Supplied records START

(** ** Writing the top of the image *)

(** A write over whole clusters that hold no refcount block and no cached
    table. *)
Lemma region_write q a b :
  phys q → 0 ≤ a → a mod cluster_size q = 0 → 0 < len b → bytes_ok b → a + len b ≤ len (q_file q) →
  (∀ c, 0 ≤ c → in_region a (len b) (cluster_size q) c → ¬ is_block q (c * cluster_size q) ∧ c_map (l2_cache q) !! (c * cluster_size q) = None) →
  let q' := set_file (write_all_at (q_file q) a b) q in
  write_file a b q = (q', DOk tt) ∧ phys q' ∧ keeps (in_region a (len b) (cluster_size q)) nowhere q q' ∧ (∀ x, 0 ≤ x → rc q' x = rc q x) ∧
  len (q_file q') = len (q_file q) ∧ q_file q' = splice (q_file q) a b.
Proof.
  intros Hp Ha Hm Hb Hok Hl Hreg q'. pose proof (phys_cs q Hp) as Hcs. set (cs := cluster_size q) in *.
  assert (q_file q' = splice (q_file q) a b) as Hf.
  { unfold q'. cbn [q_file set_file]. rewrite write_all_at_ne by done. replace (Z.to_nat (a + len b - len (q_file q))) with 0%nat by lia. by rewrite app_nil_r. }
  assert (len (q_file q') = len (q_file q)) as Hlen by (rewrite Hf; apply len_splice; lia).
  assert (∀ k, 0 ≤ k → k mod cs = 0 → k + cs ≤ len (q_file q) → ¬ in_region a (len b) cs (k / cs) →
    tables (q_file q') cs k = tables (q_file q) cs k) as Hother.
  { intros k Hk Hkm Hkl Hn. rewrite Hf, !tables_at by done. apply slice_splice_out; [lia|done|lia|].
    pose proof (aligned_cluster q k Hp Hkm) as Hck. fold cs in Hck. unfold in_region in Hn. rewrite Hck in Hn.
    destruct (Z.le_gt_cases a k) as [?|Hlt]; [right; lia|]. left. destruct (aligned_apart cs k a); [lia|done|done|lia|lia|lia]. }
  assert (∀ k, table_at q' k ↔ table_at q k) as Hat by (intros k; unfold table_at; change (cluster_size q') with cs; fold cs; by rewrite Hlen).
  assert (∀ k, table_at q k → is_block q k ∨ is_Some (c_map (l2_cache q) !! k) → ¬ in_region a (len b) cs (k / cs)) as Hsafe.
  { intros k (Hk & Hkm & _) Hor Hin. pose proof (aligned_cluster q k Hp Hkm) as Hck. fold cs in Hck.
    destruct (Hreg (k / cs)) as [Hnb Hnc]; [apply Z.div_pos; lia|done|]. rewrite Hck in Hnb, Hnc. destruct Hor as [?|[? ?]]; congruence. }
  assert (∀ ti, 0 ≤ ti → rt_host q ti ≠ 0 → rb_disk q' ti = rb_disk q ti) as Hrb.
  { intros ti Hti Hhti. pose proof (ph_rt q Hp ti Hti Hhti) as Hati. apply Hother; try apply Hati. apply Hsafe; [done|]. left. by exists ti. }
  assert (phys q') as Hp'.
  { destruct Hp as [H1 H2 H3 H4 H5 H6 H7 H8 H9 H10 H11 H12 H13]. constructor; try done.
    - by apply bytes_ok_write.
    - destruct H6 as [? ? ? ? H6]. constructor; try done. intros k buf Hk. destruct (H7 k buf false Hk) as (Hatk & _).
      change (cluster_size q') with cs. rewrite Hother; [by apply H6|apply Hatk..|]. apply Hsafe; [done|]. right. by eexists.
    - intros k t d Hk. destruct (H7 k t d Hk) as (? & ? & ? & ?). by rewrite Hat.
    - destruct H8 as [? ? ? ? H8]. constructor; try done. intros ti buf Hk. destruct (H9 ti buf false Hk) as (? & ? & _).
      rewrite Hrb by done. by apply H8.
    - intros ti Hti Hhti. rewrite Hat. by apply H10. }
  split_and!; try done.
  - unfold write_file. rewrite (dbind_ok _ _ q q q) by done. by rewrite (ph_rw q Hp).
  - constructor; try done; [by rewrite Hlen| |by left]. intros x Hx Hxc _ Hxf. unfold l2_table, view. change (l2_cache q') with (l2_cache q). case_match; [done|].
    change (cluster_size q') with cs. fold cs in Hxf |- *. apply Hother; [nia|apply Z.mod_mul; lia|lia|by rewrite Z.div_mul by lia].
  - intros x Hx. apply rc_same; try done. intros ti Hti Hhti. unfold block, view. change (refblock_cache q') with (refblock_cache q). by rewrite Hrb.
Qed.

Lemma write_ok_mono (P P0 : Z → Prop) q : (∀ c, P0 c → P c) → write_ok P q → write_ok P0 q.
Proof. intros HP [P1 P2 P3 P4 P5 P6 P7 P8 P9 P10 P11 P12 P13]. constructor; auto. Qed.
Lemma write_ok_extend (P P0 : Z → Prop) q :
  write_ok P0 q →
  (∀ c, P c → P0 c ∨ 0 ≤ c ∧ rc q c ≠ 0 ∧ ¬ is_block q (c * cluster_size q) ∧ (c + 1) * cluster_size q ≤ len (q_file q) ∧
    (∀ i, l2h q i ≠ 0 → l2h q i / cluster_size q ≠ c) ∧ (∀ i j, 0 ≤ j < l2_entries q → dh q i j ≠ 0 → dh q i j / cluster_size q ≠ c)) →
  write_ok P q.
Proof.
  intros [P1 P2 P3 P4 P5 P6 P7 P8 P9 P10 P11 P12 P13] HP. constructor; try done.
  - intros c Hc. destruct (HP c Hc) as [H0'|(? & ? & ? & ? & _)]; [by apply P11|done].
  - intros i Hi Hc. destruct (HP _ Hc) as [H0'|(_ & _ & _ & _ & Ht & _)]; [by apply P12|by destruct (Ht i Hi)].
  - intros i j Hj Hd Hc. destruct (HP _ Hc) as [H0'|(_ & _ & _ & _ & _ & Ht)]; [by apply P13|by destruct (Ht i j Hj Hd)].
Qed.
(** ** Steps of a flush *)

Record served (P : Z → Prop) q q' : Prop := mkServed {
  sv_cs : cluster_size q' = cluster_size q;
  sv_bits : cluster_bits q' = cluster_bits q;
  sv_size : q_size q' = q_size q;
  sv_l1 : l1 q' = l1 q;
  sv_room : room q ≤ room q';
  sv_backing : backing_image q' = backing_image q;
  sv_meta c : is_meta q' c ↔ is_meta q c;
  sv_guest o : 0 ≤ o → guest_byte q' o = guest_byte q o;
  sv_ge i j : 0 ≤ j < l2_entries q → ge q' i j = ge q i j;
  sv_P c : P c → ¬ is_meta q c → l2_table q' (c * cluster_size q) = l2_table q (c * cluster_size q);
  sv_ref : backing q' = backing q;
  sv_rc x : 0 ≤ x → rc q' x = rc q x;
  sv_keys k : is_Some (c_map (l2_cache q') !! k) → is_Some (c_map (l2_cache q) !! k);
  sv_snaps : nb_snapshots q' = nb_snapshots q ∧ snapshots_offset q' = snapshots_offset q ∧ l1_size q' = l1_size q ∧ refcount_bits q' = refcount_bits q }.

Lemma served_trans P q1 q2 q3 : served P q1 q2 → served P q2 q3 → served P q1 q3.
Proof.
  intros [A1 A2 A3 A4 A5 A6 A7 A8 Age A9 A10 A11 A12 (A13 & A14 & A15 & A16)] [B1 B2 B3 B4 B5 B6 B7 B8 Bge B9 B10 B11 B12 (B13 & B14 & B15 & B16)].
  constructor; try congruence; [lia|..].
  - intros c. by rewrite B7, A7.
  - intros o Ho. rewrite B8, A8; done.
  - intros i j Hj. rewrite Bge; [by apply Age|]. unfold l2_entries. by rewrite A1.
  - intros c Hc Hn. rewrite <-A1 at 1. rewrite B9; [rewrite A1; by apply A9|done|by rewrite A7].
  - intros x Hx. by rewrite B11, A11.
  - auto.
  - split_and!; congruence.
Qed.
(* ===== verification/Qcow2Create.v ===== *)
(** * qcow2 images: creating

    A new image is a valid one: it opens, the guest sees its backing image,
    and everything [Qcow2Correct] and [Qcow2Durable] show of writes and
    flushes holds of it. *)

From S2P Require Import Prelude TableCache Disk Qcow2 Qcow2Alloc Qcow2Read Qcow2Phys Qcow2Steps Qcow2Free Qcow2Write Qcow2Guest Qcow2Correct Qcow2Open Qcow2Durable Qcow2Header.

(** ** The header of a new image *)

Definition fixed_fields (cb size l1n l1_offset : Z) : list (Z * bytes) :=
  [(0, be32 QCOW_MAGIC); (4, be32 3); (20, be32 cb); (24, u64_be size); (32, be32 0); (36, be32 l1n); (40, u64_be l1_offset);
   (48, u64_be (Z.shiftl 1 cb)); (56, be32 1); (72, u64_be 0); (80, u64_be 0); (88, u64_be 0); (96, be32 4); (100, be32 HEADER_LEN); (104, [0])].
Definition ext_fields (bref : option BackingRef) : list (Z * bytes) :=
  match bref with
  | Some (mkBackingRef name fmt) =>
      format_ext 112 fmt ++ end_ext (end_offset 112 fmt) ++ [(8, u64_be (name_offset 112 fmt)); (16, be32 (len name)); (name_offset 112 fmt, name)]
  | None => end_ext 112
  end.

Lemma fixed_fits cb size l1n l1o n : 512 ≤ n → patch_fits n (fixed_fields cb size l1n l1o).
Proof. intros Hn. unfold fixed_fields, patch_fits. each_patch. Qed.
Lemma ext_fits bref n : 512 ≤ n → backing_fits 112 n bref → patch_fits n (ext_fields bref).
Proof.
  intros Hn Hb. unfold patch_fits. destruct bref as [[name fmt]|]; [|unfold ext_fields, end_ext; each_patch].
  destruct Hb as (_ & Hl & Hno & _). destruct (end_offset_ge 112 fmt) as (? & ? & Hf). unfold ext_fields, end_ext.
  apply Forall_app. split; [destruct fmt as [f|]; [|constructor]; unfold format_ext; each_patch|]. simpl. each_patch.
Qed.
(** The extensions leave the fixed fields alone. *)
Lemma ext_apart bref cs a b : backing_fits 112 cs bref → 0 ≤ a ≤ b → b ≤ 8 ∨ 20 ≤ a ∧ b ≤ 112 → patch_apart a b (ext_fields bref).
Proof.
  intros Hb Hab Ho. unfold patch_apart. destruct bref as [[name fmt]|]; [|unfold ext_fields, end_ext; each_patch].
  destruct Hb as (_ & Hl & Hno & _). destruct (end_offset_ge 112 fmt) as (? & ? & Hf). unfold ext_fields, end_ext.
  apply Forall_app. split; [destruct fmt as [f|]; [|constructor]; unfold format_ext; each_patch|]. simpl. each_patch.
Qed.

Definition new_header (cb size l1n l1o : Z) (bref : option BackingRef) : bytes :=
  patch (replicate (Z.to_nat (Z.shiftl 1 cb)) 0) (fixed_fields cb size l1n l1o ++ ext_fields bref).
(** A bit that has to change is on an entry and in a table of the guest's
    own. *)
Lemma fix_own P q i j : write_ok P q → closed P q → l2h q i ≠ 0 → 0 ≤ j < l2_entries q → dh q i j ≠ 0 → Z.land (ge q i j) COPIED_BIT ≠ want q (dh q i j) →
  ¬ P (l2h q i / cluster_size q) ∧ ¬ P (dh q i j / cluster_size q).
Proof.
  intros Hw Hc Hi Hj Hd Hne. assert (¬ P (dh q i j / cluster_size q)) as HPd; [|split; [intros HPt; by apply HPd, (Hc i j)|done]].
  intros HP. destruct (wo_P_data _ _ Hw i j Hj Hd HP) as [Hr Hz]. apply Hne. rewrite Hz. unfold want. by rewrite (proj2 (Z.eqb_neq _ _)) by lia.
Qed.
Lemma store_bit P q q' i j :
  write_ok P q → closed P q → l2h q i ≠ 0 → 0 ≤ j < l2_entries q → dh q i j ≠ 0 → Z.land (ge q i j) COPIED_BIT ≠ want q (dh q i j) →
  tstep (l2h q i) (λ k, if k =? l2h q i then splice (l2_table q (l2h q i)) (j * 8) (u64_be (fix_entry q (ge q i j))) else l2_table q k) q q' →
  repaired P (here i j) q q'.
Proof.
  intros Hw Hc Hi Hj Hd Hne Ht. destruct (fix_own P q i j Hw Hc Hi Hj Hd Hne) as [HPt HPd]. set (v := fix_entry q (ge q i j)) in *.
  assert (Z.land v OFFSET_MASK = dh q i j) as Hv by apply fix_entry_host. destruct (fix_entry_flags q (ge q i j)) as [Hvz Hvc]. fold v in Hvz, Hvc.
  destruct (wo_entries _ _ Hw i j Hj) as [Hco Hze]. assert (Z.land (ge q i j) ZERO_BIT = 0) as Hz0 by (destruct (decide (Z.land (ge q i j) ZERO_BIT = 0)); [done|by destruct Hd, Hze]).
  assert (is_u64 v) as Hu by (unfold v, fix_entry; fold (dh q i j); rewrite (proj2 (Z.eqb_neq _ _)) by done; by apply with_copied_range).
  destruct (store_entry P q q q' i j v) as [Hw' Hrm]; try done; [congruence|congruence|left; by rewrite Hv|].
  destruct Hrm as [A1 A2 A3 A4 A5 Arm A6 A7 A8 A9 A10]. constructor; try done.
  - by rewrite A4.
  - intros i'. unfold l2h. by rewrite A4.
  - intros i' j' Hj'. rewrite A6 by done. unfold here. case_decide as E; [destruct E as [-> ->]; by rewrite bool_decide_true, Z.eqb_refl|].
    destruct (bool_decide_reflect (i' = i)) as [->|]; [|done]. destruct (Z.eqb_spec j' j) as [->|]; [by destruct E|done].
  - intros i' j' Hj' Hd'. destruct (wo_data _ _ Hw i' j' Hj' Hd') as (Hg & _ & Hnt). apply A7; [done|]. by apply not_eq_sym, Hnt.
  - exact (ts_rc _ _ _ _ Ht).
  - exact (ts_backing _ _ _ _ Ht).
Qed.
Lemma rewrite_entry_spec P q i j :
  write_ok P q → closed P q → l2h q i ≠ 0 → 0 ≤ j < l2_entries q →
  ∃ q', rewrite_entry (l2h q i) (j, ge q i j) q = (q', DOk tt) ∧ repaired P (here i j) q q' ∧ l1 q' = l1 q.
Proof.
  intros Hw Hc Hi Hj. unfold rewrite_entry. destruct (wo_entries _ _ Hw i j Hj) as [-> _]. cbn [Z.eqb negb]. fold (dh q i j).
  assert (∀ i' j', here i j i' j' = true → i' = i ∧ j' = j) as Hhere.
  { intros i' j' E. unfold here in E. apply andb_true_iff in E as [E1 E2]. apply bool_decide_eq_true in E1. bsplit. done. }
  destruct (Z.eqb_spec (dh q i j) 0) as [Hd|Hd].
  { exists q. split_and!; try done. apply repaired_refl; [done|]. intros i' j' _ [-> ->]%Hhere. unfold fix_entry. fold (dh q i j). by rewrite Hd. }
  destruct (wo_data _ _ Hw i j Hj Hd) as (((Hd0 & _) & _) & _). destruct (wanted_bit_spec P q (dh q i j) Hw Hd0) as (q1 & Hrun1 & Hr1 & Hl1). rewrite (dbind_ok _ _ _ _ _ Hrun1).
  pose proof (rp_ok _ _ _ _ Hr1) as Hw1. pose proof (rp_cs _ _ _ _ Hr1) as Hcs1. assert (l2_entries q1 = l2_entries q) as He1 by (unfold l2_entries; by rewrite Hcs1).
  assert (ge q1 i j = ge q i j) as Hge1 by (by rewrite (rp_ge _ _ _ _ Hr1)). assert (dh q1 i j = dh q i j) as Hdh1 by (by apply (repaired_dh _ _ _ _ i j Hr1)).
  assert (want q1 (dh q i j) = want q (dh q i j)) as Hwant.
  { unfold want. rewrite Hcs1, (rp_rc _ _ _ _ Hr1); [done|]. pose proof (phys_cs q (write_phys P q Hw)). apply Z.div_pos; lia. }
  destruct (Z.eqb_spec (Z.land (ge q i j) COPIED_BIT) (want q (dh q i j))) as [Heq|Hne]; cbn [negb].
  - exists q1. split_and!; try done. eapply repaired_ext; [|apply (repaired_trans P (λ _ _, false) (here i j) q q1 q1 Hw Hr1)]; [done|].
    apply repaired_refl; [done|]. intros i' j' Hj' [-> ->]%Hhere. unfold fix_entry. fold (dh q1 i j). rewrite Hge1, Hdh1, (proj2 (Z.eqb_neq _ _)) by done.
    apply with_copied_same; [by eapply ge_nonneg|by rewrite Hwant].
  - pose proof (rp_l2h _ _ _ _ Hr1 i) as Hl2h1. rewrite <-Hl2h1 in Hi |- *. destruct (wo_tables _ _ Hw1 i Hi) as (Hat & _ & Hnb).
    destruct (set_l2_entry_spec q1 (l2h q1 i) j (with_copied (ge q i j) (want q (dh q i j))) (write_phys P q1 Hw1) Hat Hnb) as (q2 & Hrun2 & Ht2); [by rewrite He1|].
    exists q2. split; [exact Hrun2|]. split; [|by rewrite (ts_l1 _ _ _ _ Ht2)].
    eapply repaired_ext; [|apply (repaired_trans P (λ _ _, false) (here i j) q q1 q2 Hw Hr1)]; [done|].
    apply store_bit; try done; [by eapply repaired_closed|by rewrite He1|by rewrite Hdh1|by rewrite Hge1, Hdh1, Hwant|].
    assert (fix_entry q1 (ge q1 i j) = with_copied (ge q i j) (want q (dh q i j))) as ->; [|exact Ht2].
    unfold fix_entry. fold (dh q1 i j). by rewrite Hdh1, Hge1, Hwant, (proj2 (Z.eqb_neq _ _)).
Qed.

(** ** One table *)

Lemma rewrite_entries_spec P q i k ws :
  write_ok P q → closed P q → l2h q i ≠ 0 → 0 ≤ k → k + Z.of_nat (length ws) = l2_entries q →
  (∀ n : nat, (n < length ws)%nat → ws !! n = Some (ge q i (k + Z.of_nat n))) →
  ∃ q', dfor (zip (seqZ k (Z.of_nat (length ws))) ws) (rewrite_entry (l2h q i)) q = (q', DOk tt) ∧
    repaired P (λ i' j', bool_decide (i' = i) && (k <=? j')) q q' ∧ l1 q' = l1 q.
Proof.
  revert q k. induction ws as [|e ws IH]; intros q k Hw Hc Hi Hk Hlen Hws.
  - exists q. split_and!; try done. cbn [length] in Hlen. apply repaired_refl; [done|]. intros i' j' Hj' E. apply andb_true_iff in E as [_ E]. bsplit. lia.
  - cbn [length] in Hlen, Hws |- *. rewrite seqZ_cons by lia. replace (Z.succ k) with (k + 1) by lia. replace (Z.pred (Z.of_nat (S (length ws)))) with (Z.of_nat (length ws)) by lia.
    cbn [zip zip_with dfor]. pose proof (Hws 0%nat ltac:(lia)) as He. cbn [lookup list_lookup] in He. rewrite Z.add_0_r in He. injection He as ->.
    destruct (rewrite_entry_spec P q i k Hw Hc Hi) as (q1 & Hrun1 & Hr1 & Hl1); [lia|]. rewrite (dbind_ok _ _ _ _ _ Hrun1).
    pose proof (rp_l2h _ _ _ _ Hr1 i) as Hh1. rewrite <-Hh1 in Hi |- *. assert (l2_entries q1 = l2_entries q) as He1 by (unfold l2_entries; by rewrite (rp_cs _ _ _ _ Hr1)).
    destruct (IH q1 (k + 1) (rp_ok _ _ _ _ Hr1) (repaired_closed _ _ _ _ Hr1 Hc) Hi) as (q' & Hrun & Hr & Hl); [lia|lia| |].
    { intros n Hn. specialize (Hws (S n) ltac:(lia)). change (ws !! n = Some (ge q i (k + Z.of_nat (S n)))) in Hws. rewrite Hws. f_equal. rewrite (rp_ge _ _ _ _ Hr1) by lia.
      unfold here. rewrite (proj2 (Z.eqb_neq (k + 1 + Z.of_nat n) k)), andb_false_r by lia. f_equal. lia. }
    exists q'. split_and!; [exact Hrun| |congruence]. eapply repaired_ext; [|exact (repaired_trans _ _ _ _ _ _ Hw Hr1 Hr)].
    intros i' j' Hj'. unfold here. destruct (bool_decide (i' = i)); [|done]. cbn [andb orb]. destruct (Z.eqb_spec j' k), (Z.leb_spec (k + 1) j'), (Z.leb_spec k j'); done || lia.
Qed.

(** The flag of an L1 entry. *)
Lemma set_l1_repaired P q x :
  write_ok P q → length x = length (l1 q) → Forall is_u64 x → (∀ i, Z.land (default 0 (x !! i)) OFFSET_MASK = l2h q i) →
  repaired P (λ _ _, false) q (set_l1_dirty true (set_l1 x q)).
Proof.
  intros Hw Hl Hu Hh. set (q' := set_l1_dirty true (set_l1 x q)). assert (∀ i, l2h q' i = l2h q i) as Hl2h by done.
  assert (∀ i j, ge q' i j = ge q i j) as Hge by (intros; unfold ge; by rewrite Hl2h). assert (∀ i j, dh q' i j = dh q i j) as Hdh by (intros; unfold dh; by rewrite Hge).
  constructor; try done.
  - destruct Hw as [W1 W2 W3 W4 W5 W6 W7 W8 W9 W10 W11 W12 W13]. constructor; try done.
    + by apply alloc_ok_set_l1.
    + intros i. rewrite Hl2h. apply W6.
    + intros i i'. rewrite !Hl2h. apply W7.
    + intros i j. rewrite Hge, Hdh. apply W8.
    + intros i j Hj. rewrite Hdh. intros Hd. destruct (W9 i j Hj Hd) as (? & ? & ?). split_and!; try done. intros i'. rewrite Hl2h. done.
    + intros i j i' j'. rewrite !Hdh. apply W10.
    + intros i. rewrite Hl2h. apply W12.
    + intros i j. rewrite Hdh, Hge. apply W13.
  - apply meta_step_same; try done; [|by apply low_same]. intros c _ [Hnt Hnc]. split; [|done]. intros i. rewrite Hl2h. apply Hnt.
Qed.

Supplied records END

**To do**
The stretch of entries above that starts with the line containing "- cbn [length]" and goes on through the line containing "by apply alloc_ok_set_l1." is to be transcribed exactly, and no other line is to be transcribed.

**Result for this exercise**
  - cbn [length] in Hlen, Hws |- *. rewrite seqZ_cons by lia. replace (Z.succ k) with (k + 1) by lia. replace (Z.pred (Z.of_nat (S (length ws)))) with (Z.of_nat (length ws)) by lia.
    cbn [zip zip_with dfor]. pose proof (Hws 0%nat ltac:(lia)) as He. cbn [lookup list_lookup] in He. rewrite Z.add_0_r in He. injection He as ->.
    destruct (rewrite_entry_spec P q i k Hw Hc Hi) as (q1 & Hrun1 & Hr1 & Hl1); [lia|]. rewrite (dbind_ok _ _ _ _ _ Hrun1).
    pose proof (rp_l2h _ _ _ _ Hr1 i) as Hh1. rewrite <-Hh1 in Hi |- *. assert (l2_entries q1 = l2_entries q) as He1 by (unfold l2_entries; by rewrite (rp_cs _ _ _ _ Hr1)).
    destruct (IH q1 (k + 1) (rp_ok _ _ _ _ Hr1) (repaired_closed _ _ _ _ Hr1 Hc) Hi) as (q' & Hrun & Hr & Hl); [lia|lia| |].
    { intros n Hn. specialize (Hws (S n) ltac:(lia)). change (ws !! n = Some (ge q i (k + Z.of_nat (S n)))) in Hws. rewrite Hws. f_equal. rewrite (rp_ge _ _ _ _ Hr1) by lia.
      unfold here. rewrite (proj2 (Z.eqb_neq (k + 1 + Z.of_nat n) k)), andb_false_r by lia. f_equal. lia. }
    exists q'. split_and!; [exact Hrun| |congruence]. eapply repaired_ext; [|exact (repaired_trans _ _ _ _ _ _ Hw Hr1 Hr)].
    intros i' j' Hj'. unfold here. destruct (bool_decide (i' = i)); [|done]. cbn [andb orb]. destruct (Z.eqb_spec j' k), (Z.leb_spec (k + 1) j'), (Z.leb_spec k j'); done || lia.
Qed.

(** The flag of an L1 entry. *)
Lemma set_l1_repaired P q x :
  write_ok P q → length x = length (l1 q) → Forall is_u64 x → (∀ i, Z.land (default 0 (x !! i)) OFFSET_MASK = l2h q i) →
  repaired P (λ _ _, false) q (set_l1_dirty true (set_l1 x q)).
Proof.
  intros Hw Hl Hu Hh. set (q' := set_l1_dirty true (set_l1 x q)). assert (∀ i, l2h q' i = l2h q i) as Hl2h by done.
  assert (∀ i j, ge q' i j = ge q i j) as Hge by (intros; unfold ge; by rewrite Hl2h). assert (∀ i j, dh q' i j = dh q i j) as Hdh by (intros; unfold dh; by rewrite Hge).
  constructor; try done.
  - destruct Hw as [W1 W2 W3 W4 W5 W6 W7 W8 W9 W10 W11 W12 W13]. constructor; try done.
    + by apply alloc_ok_set_l1.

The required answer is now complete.